Acidosis contributes to oligodendrocyte injury in vitro and ASIC1 blockade ameliorates demyelination in acute EAE. (A) Mature oligodendrocytes (MBP+ve) demonstrate defined processes at physiological pH (a, b). Presence of injury, demonstrated by reduced number and loss of processes when exposed to low pH (c), was reduced by Asic1−/− and pharmacological ASIC1 blockade (d–f). The histogram demonstrates a significant protective effect of pharmacological and genetic blockade of ASIC1 in oligodendrocytes exposed to acidosis. Data presented are normalized to internal control [pH 7.4 wild-type (WT) and Asic1−/−] with each bar representing myelin basic protein+ve cells from 6–9 coverslips from 2–3 independent experiments (***P < 0.001 to wild-type pH 6.0). (B) Demyelination in EAE is ameliorated by Asic1−/− and amiloride treatment in EAE. Representative images of optic nerve cross section processed for myelin basic protein immunostaining and quantitative histogram demonstrating loss of myelin in wild-type EAE compared with control and relative preservation of myelin in optic nerves of amiloride-treated and Asic1−/− EAE mice. Each bar represents mean myelin basic protein fluorescence intensity and results are shown as means ± SEM (**P < 0.01,***P < 0.001 to wild-type-EAE). Scale bars 20 µm. MBP = myelin basic protein; PcTx1 = P. cambridgei psalmotoxin-1.

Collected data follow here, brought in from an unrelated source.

(* ===== verification/Fingerprint.v ===== *)
(** * User-agent and header fingerprints
      ([services/ua_analyser.py], [services/fingerprint.py])

    Pure scores of a request: how odd the User-Agent string is, how far it
    disagrees with the other headers, and the registry of fingerprints that
    have solved a challenge.  Scores are exact rationals. *)

From Stdlib Require Import ZArith QArith Lia Lqa Ascii String.
From stdpp Require Import base tactics option list strings numbers gmap.
From S2P Require Import Prelude PyStr Hash Regex Conf Redis.

Open Scope Z_scope.

(** Python's [min] and the comparison [>=] on scores. *)
Definition qmin (a b : Q) : Q := if Qle_bool a b then a else b.
Definition qge (a b : Q) : bool := Qle_bool b a.

(** ** [ua_analyser.py] *)

Definition RE_SCRAPER_LIBS : regex :=
  lits ["python-requests"; "Go-http-client"; "libwww-perl"; "Wget/"; "curl/"; "urllib"; "scrapy";
        "mechanize"; "aiohttp"; "httpx/"].

Definition RE_ANCIENT_BROWSER : regex :=
  alts [cats [lit "MSIE"; plus (Chr Space); one_of "1234567"; lit "."];
        cats [lit "Firefox/"; one_of "123"; lit "."; digit];
        cats [lit "Opera/"; one_of "123456789"; lit "."; digit]].

Definition RE_IMPOSSIBLE_COMBO_IOS_WINDOWS : regex :=
  cats [lits ["iPhone"; "iPad"; "iOS"]; Star any_char; lit "Windows NT"].
Definition RE_IMPOSSIBLE_COMBO_ANDROID_IOS : regex :=
  alts [cats [lit "Android"; Star any_char; lit "iPhone"];
        cats [lit "iPhone"; Star any_char; lit "Android"]].
Definition RE_IMPOSSIBLE_COMBO_ANDROID_WINDOWS : regex :=
  cats [lit "Android"; Star any_char; lit "Windows NT"].

(** [\w+/[\d.]+]; the only pattern compiled without [IGNORECASE]. *)
Definition RE_VERSION_TOKEN : regex :=
  cats [plus (Chr Word); lit "/"; plus (Chr DigitOrDot)].

Definition RE_CRAWLER : regex :=
  lits ["Googlebot"; "Bingbot"; "Slurp"; "DuckDuckBot"; "Baiduspider"; "YandexBot";
        "facebookexternalhit"; "Twitterbot"; "LinkedInBot"; "WhatsApp"; "Applebot";
        "AhrefsBot"; "SemrushBot"; "MJ12bot"; "DotBot"; "rogerbot"; "SeznamBot";
        "PetalBot"; "CCBot"; "ia_archiver"].

Definition RE_BROWSER : regex :=
  cats [lit "Mozilla/5.0"; Star any_char;
        lits ["Chrome"; "Firefox"; "Safari"; "Edge"; "OPR"; "Trident"; "MSIE"]].

Definition RE_BOT (s : string) : bool :=
  search_word "bot" s || search_word "spider" s || search_word "crawler" s || search_word "scraper" s.

Definition score_user_agent (user_agent : string) : Q :=
  if str_empty user_agent then qmin 1 10 else
  let impossible :=
    re_search RE_IMPOSSIBLE_COMBO_IOS_WINDOWS user_agent
    || re_search RE_IMPOSSIBLE_COMBO_ANDROID_IOS user_agent
    || re_search RE_IMPOSSIBLE_COMBO_ANDROID_WINDOWS user_agent in
  let score := (0 + (if impossible then 3 else 0))%Q in
  let score := (score + (if re_search RE_ANCIENT_BROWSER user_agent then 2 else 0))%Q in
  let score := (score + (if negb (re_search RE_VERSION_TOKEN user_agent) then 3 # 2 else 0))%Q in
  let score := (score + (if (String.length user_agent <? 15)%nat then 1 else 0))%Q in
  qmin score 10.

Definition classify_ua (user_agent : string) : string :=
  if str_empty user_agent then "unknown"
  else if re_search RE_CRAWLER user_agent then "crawler"
  else if re_search RE_SCRAPER_LIBS user_agent then "library"
  else if RE_BOT user_agent then "bot"
  else if re_search RE_BROWSER user_agent then "browser"
  else "unknown".

(** ** [fingerprint.py] *)

Definition FINGERPRINT_HEADERS : list string :=
  ["HTTP_ACCEPT"; "HTTP_ACCEPT_LANGUAGE"; "HTTP_ACCEPT_ENCODING"; "HTTP_SEC_CH_UA";
   "HTTP_SEC_CH_UA_MOBILE"; "HTTP_SEC_CH_UA_PLATFORM"; "HTTP_SEC_FETCH_SITE";
   "HTTP_SEC_FETCH_MODE"; "HTTP_SEC_FETCH_DEST"; "HTTP_SEC_FETCH_USER"; "HTTP_CONNECTION";
   "HTTP_UPGRADE_INSECURE_REQUESTS"].

(** [_CHROMIUM_UA_RE.search(ua)]: the digits of the leftmost ["Chrome/"]
    followed by a digit ([group(1)], greedy). *)
Fixpoint chromium_match (ua : string) : option string :=
  match
    (if starts_with "chrome/" (lower (str_take 7 ua))
     then let ds := str_drop 7 ua in
          (fix digits (s : string) : string :=
             match s with
             | String c s' => if is_digit c then String c (digits s') else EmptyString
             | EmptyString => EmptyString
             end) ds
     else EmptyString)
  with
  | EmptyString => match ua with String _ ua' => chromium_match ua' | EmptyString => None end
  | ds => Some ds
  end.

Definition SEC_FETCH_BROWSERS_RE : regex :=
  cats [lits ["Chrome"; "Firefox"; "Safari"; "Edge"; "Opera"]; lit "/"; plus digit].

Definition CHROMIUM_MIN_VERSION_FOR_CH : Z := 89.

(** [int()] of a run of digits: Python 3.11+ refuses more than 4300 of them
    with [ValueError] ([sys.int_info.default_max_str_digits]). *)
Definition INT_MAX_STR_DIGITS : nat := Z.to_nat 4300.
Definition int_of_digits (ds : string) : res Z :=
  if (INT_MAX_STR_DIGITS <? String.length ds)%nat then Raise ValueError else Ok (dec_value 0 ds).

Definition compute_fingerprint (meta : Meta) : string :=
  let parts := map (λ header, let value := meta_get meta header in
                              if str_empty value then "" else lower (strip value))
                 FINGERPRINT_HEADERS in
  hexdigest (sha256 (encode (join "|" parts))).

(** [meta.get(h)] is truthy. *)
Definition has_header (meta : Meta) (h : string) : bool := negb (str_empty (meta_get meta h)).

Definition score_fingerprint_mismatch (user_agent : string) (meta : Meta) : res Q :=
  if str_empty user_agent then Ok 0%Q else
  res_bind
    (match chromium_match user_agent with
     | None => Ok 0%Q
     | Some digits =>
         res_bind (int_of_digits digits) (λ chrome_version,
           Ok (if (CHROMIUM_MIN_VERSION_FOR_CH <=? chrome_version)
                  && negb (has_header meta "HTTP_SEC_CH_UA") then 2 else 0)%Q)
     end)
    (λ score : Q,
      let browser := re_search SEC_FETCH_BROWSERS_RE user_agent in
      let has_sec_fetch := has_header meta "HTTP_SEC_FETCH_SITE"
                           || has_header meta "HTTP_SEC_FETCH_MODE"
                           || has_header meta "HTTP_SEC_FETCH_DEST" in
      let score := (score + (if browser && negb has_sec_fetch then 3 # 2 else 0))%Q in
      let accept_lang := strip (meta_get meta "HTTP_ACCEPT_LANGUAGE") in
      let score := (score + (if browser && (str_empty accept_lang || bool_decide (accept_lang = "*"))
                             then 1 else 0))%Q in
      let accept := strip (meta_get meta "HTTP_ACCEPT") in
      let score := (score + (if browser && (bool_decide (accept = "*/*") || str_empty accept)
                             then 1 # 2 else 0))%Q in
      Ok (qmin score 5)).

Definition classify_fingerprint (user_agent : string) (meta : Meta) : res string :=
  res_bind (score_fingerprint_mismatch user_agent meta) (λ mismatch,
    Ok (if qge mismatch 3 then "bot"
        else if qge mismatch (3 # 2) then "suspicious"
        else if str_empty user_agent then "unknown"
        else if negb (match chromium_match user_agent with Some _ => true | None => false end
                      || re_search SEC_FETCH_BROWSERS_RE user_agent) then "unknown"
        else "browser")).

(** ** The registry of known-good fingerprints *)

Definition known_fp_key (fp_hash : string) : string := "waf:known_fp:" +:+ fp_hash.
Definition KNOWN_FP_TTL : Z := 86400 * 30.

Section Registry.
Context {R : Type} `{RedisClient R}.

Definition register_known_fingerprint (fp_hash : string) (now : Z) : M R unit :=
  if str_empty fp_hash then ret tt else
  try_except
    (exec now (INCR (known_fp_key fp_hash)) ;;;
     exec now (EXPIRE (known_fp_key fp_hash) KNOWN_FP_TTL) ;;; ret tt)
    (λ _, ret tt).

Definition is_known_fingerprint (fp_hash : string) (now : Z) : M R bool :=
  if str_empty fp_hash then ret false else
  try_except
    (v <- redis_get now (known_fp_key fp_hash) ;;
     ret (match v with Some s => negb (str_empty s) | None => false end))
    (λ _, ret false).
End Registry.

Example chromium_examples :
  chromium_match "Mozilla chrome/x Chrome/120.0" = Some "120" ∧
  chromium_match "Chrome/" = None ∧
  match score_fingerprint_mismatch "Mozilla/5.0 Chrome/120.0 Safari/537.36" ∅ with
  | Ok q => Qeq_bool q 5 | Raise _ => false end = true ∧
  classify_fingerprint "curl/8.0" ∅ = Ok "unknown" ∧
  classify_ua "my bot" = "bot" ∧ classify_ua "robot" = "unknown" ∧
  Qeq_bool (score_user_agent "curl/7.68.0") 1 = true.
Proof. vm_compute. done. Qed.

(** ** Bounds *)

Lemma qmin_le_r a b : (qmin a b <= b)%Q.
Proof.
  unfold qmin. destruct (Qle_bool a b) eqn:E; [by apply Qle_bool_iff|apply Qle_refl].
Qed.

Lemma qmin_nonneg a b : (0 <= a)%Q → (0 <= b)%Q → (0 <= qmin a b)%Q.
Proof. intros. unfold qmin. by destruct (Qle_bool a b). Qed.

Lemma qge_spec a b : qge a b = true ↔ (b <= a)%Q.
Proof. apply Qle_bool_iff. Qed.

Lemma qge_false a b : qge a b = false ↔ (a < b)%Q.
Proof.
  rewrite <- not_true_iff_false, qge_spec. split; [apply Qnot_le_lt|apply Qlt_not_le].
Qed.

(** Scores are sums of guarded weights. *)
Ltac weights :=
  repeat match goal with |- context [if ?b then _ else _] => destruct b end; lra.

Lemma res_bind_Ok {A B} (r : res A) (k : A → res B) b :
  res_bind r k = Ok b → ∃ a, r = Ok a ∧ k a = Ok b.
Proof. destruct r; simpl; [eauto|done]. Qed.

Lemma score_user_agent_bounds ua : (0 <= score_user_agent ua <= 10)%Q.
Proof.
  unfold score_user_agent. destruct (str_empty ua); [vm_compute; split; discriminate|].
  split; [apply qmin_nonneg; weights|apply qmin_le_r].
Qed.

(** The score is defined whenever the version digits are convertible. *)
Lemma score_mismatch_Ok ua meta :
  (∀ ds, chromium_match ua = Some ds → (String.length ds <= INT_MAX_STR_DIGITS)%nat) →
  is_Ok (score_fingerprint_mismatch ua meta) = true.
Proof.
  intros Hd. unfold score_fingerprint_mismatch. destruct (str_empty ua); [done|].
  destruct (chromium_match ua) as [ds|]; [|done]. unfold int_of_digits.
  destruct (Nat.ltb_spec INT_MAX_STR_DIGITS (String.length ds)) as [Hlt|]; [|done].
  specialize (Hd ds eq_refl). lia.
Qed.

Lemma score_mismatch_bounds ua meta q :
  score_fingerprint_mismatch ua meta = Ok q → (0 <= q <= 5)%Q.
Proof.
  unfold score_fingerprint_mismatch. destruct (str_empty ua).
  - intros [= <-]. lra.
  - intros (v & Hv & [= <-])%res_bind_Ok. split; [|apply qmin_le_r].
    apply qmin_nonneg; [|lra].
    assert (0 <= v)%Q.
    { destruct (chromium_match ua); [|simplify_eq; lra].
      apply res_bind_Ok in Hv as (n & _ & [= <-]). weights. }
    weights.
Qed.

(** A version longer than the conversion limit raises: the leading
    ["Chrome/"] of a User-Agent is where [chromium_match] stops. *)
Lemma chromium_match_digits (ds : string) :
  str_forall is_digit ds = true → ds ≠ "" → chromium_match ("Chrome/" +:+ ds) = Some ds.
Proof.
  intros Hds Hne. cbn [String.append chromium_match str_take str_drop].
  change (starts_with "chrome/" (lower "Chrome/")) with true. cbn iota.
  assert (Hfix : ∀ s, str_forall is_digit s = true →
    (fix digits (s : string) : string :=
       match s with
       | String c s' => if is_digit c then String c (digits s') else EmptyString
       | EmptyString => EmptyString
       end) s = s).
  { induction s as [|c s IH]; [done|]. simpl. intros [-> Hs]%andb_true_iff. by rewrite IH. }
  rewrite Hfix by done. by destruct ds.
Qed.

(** ** Properties *)

Module FingerprintProps.

(** The scores stay in their documented ranges: the User-Agent score in
    [0, 10], and the header-mismatch score, when it is computed, in [0, 5]. *)
Lemma scores_in_range ua meta :
  (0 <= score_user_agent ua <= 10)%Q ∧
  ∀ q, score_fingerprint_mismatch ua meta = Ok q → (0 <= q <= 5)%Q.
Proof. split; [apply score_user_agent_bounds|intros q; apply score_mismatch_bounds]. Qed.

Lemma scores_in_range_witness :
  ∃ q, score_fingerprint_mismatch "Mozilla/5.0 Chrome/120.0" ∅ = Ok q ∧ (0 <= q <= 5)%Q.
Proof.
  eexists. split; [vm_compute; reflexivity|].
  apply (proj2 (scores_in_range "Mozilla/5.0 Chrome/120.0" ∅)). vm_compute. reflexivity.
Defined.

(** A client that claims no browser is never called one.  Without a
    ["Chrome/<digits>"] or ["<browser>/<digits>"] token the mismatch score is
    zero whatever the other headers say, and the verdict is ["unknown"]. *)
Lemma no_browser_claim_unknown ua meta :
  chromium_match ua = None → re_search SEC_FETCH_BROWSERS_RE ua = false →
  (∃ q, score_fingerprint_mismatch ua meta = Ok q ∧ q == 0)%Q ∧
  classify_fingerprint ua meta = Ok "unknown".
Proof.
  intros Hc Hb. unfold classify_fingerprint, score_fingerprint_mismatch.
  destruct (str_empty ua) eqn:E; [split; [by exists 0%Q|reflexivity]|].
  rewrite Hc, Hb. split; [eexists; split; [reflexivity|reflexivity]|reflexivity].
Qed.

Lemma no_browser_claim_unknown_witness :
  classify_fingerprint "curl/7.68.0" {["HTTP_ACCEPT" := "*/*"]} = Ok "unknown".
Proof.
  apply (no_browser_claim_unknown "curl/7.68.0" {["HTTP_ACCEPT" := "*/*"]}); vm_compute; reflexivity.
Defined.

End FingerprintProps.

To see whether ASIC1 blockade could similarly prevent demyelination in vivo, we determined the efficacy of amiloride treatment in EAE on optic nerve demyelination. In wild-type EAE (30 days post-immunization, Fig. 3B) there was demyelination with a significant reduction in myelin basic protein+ve immunostaining of myelin. In contrast, myelin basic protein immunofluorescence intensity in amiloride-treated and Asic1−/−-EAE mice was closer to normal control tissue suggesting a contributive injurious role for ASIC1. Together, these results suggest a role for acidosis-induced injury of myelin and oligodendrocytes.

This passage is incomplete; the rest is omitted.